The Space Reviewin association with SpaceNews
 


 
Pence
Biden Administration officials have suggested that the National Space Council, under Vice President Harris’s leadership, won’t have the same “big displays” as those by the council under Vice President Mike Pence, like this December 2020 meeting under the Saturn V on display at the Kennedy Space Center. (credit: White House)

Retaining both space policies and processes


Bookmark and Share

When the Biden Administration took office in January, some in the space community were concerned about the future of initiatives started by the Trump Administration. Within a matter of weeks, though, the White House affirmed its support for both the US Space Force (which would have required an act of Congress to undo in any case) as well as NASA’s Artemis lunar exploration program.

Less certain was the future of the National Space Council. The Trump Administration revived the council in 2017 after a hiatus of nearly a quarter century. The Clinton, George W. Bush, and Obama Administrations all declined to use the council, despite pushes from some in the space community to use it for interagency coordination. They relied on the National Security Council and Office of Science and Technology Policy to handle space policy issues.

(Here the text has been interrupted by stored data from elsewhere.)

(** * fast-agent: configuration precedence, dependency ordering, workflow
      registration, lifecycle and prompt messages

    A shallow embedding of the parts of [mcp_agent] that the specification
    talks about:

    - [mcp_agent/config.py]: [Settings], [Settings.find_config],
      [deep_merge], [get_settings];
    - [mcp_agent/app.py]: [MCPApp.initialize], [cleanup], [run],
      [workflow_task], [is_workflow_task];
    - [mcp_agent/core/decorator_app.py]: the agent registry,
      [_get_model_factory], [_get_parallel_dependencies],
      [_create_parallel_agents], [_create_orchestrators],
      [_create_evaluator_optimizers], the scope of [run] and
      [AgentAppWrapper];
    - [mcp_agent/core/agent_utils.py]: [unwrap_proxy],
      [get_agent_instances];
    - [mcp_agent/mcp/prompt_message_multipart.py] and
      [mcp_agent/mcp/prompts/prompt_load.py].

    Python exceptions are values of [exn]; a computation that can raise
    returns a [result].  Dictionaries whose iteration order is observable
    ([self.agents], the built agents) are insertion-ordered association
    lists; Python [set]s are [gset]s whose iteration order is an explicit
    parameter. *)

From Stdlib Require Import ZArith Lia.
From stdpp Require Import base functions option list sets gmap strings.

Local Open Scope string_scope.
Local Open Scope list_scope.
Local Open Scope stdpp_scope.

(** ** Python values shared by the modules *)

(** The exceptions the modelled code raises or lets through. *)
Inductive exn :=
| ValueError (msg : string)
| KeyError (key : string)
| TypeError (msg : string)
| AttributeError (msg : string)
| RuntimeError (msg : string)
| RecursionError
| CancelledError
| ValidationError (msg : string).

Inductive result (A : Type) :=
| Ok (a : A)
| Raise (e : exn).
Arguments Ok {A} a.
Arguments Raise {A} e.

(** The value a computation returned, if it returned. *)
Definition returned_value {A} (r : result A) : option A :=
  match r with
  | Ok a => Some a
  | Raise _ => None
  end.

Definition bind {A B} (r : result A) (k : A -> result B) : result B :=
  match r with
  | Ok a => k a
  | Raise e => Raise e
  end.

Notation "'try!' x := r 'in' k" := (bind r (fun x => k))
  (at level 10, x name, r at level 100, k at level 200).

(** A computation that also prints: its result and the lines written to
    the console, in order. *)
Definition io (A : Type) : Type := result A * list string.

Definition io_ret {A} (a : A) : io A := (Ok a, []).

Definition io_raise {A} (e : exn) : io A := (Raise e, []).

Definition io_lift {A} (r : result A) : io A := (r, []).

Definition print (line : string) : io unit := (Ok tt, [line]).

Definition io_bind {A B} (m : io A) (k : A -> io B) : io B :=
  match m.1 with
  | Ok a => let r := k a in (r.1, m.2 ++ r.2)
  | Raise e => (Raise e, m.2)
  end.

Notation "'do!' x := m 'in' k" := (io_bind m (fun x => k))
  (at level 10, x name, m at level 100, k at level 200).
Notation "m ';;' k" := (io_bind m (fun _ => k))
  (at level 100, k at level 200, right associativity).

(** Truth value of an [Optional[str]]: [None] and the empty string are
    false. *)
Definition truthy (s : option string) : bool :=
  match s with
  | Some s => bool_decide (s <> "")
  | None => false
  end.

(** [f"{s}"] for an [Optional[str]]. *)
Definition fmt (s : option string) : string := default "None" s.

(** The line feed written as [\n] in the source. *)
Definition nl : string := String (Ascii.ascii_of_nat 10) "".

(** [sep.join(items)] *)
Definition join (sep : string) (items : list string) : string :=
  String.concat sep items.

(** [sub in msg] for strings. *)
Definition mentions (msg sub : string) : Prop :=
  exists pre post, msg = pre +:+ sub +:+ post.

(** An insertion-ordered [dict] with string keys: [d[k]], [d.get(k)],
    [k in d], [d[k] = v] (an existing key keeps its position). *)
Module Dict.

Definition t (V : Type) := list (string * V).

Fixpoint get {V} (d : t V) (k : string) : option V :=
  match d with
  | [] => None
  | (k', v) :: d' => if decide (k' = k) then Some v else get d' k
  end.

Definition subscript {V} (d : t V) (k : string) : result V :=
  match get d k with
  | Some v => Ok v
  | None => Raise (KeyError k)
  end.

Definition contains {V} (d : t V) (k : string) : bool :=
  bool_decide (is_Some (get d k)).

Fixpoint set {V} (d : t V) (k : string) (v : V) : t V :=
  match d with
  | [] => [(k, v)]
  | (k', v') :: d' =>
      if decide (k' = k) then (k, v) :: d' else (k', v') :: set d' k v
  end.

Definition keys {V} (d : t V) : list string := d.*1.

Definition items {V} (d : t V) : list (string * V) := d.

End Dict.

(** ** mcp_agent/config.py *)

Module Config.

(** A document as [yaml.safe_load] returns it. *)
Inductive yaml :=
| YNull
| YBool (b : bool)
| YInt (z : Z)
| YStr (s : string)
| YList (l : list yaml)
| YMap (m : list (string * yaml)).

(** [class Settings(BaseSettings)]: the two scalar fields with a default
    declared in this file, and the other settings (the nested settings
    models and, with [extra="allow"], any other key) as validation leaves
    them. *)
Record Settings := {
  execution_engine : string;
  default_model : option string;
  other_settings : Dict.t yaml;
}.

(** The defaults of the class body:
    [execution_engine = "asyncio"], [default_model = "haiku"]. *)
Definition baseline_execution_engine : string := "asyncio".
Definition baseline_default_model : option string := Some "haiku".

(** What [BaseSettings] reads beside its keyword arguments: the variables
    of the process environment and those of the file [.env] of the working
    directory ([env_file=".env"]; no variables when there is no such
    file).  Variable names are held in lower case, as [BaseSettings]
    compares them with the field names. *)
Record environment := {
  os_environ : Dict.t string;
  dotenv : Dict.t string;
}.

(** The value the environment sources give a field: the process
    environment comes before [.env]. *)
Definition env_value (env : environment) (field : string) : option string :=
  match Dict.get (os_environ env) field with
  | Some v => Some v
  | None => Dict.get (dotenv env) field
  end.

Fixpoint without_keys (ks : list string) (d : Dict.t yaml) : Dict.t yaml :=
  match d with
  | [] => []
  | (k, v) :: d' =>
      if decide (k ∈ ks) then without_keys ks d' else (k, v) :: without_keys ks d'
  end.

“The Vice President will be engaging stakeholders, engaging members of that council, all along the way,” the official said. “And then when we think it is useful to have the first full meeting we’ll have the first full meeting.”

The Biden Administration said little about the council in its first weeks in office. A policy memo in early February even suggested the council would not be active, as it noted that “National Security Memoranda that, along with National Security Study Memoranda, shall replace National Security Presidential Memoranda and Space Policy Directives as instruments for communicating Presidential decisions about national security policies of the United States.” Since the National Space Council developed Space Policy Directives, the lack of such directives suggested the lack of a council.

In late March, though, the White House announced it would continue the National Space Council after all. The space council “provides an opportunity to generate national space policy strategies, synchronize on America’s space activities, at a time of unprecedented activity,” White House press secretary Jen Psaki said.

The announcement was a relief to advocates of the council in the space community, even if the White House said little more about the council. “A whole-of-government approach through a body such as the space council, with clear objectives stemming from the White House and informed by the broader community, will provide the necessary forum to ensure the continued coordination of space policy,” said Andrew Allen, acting president and chief executive of the Coalition for Deep Space Exploration.

It was not, though, until the beginning of May that the White House said more about its plans for the space council. “As I've said before: In America, when we shoot for the moon, we plant our flag on it. I am honored to lead our National Space Council,” Vice President Kamala Harris tweeted.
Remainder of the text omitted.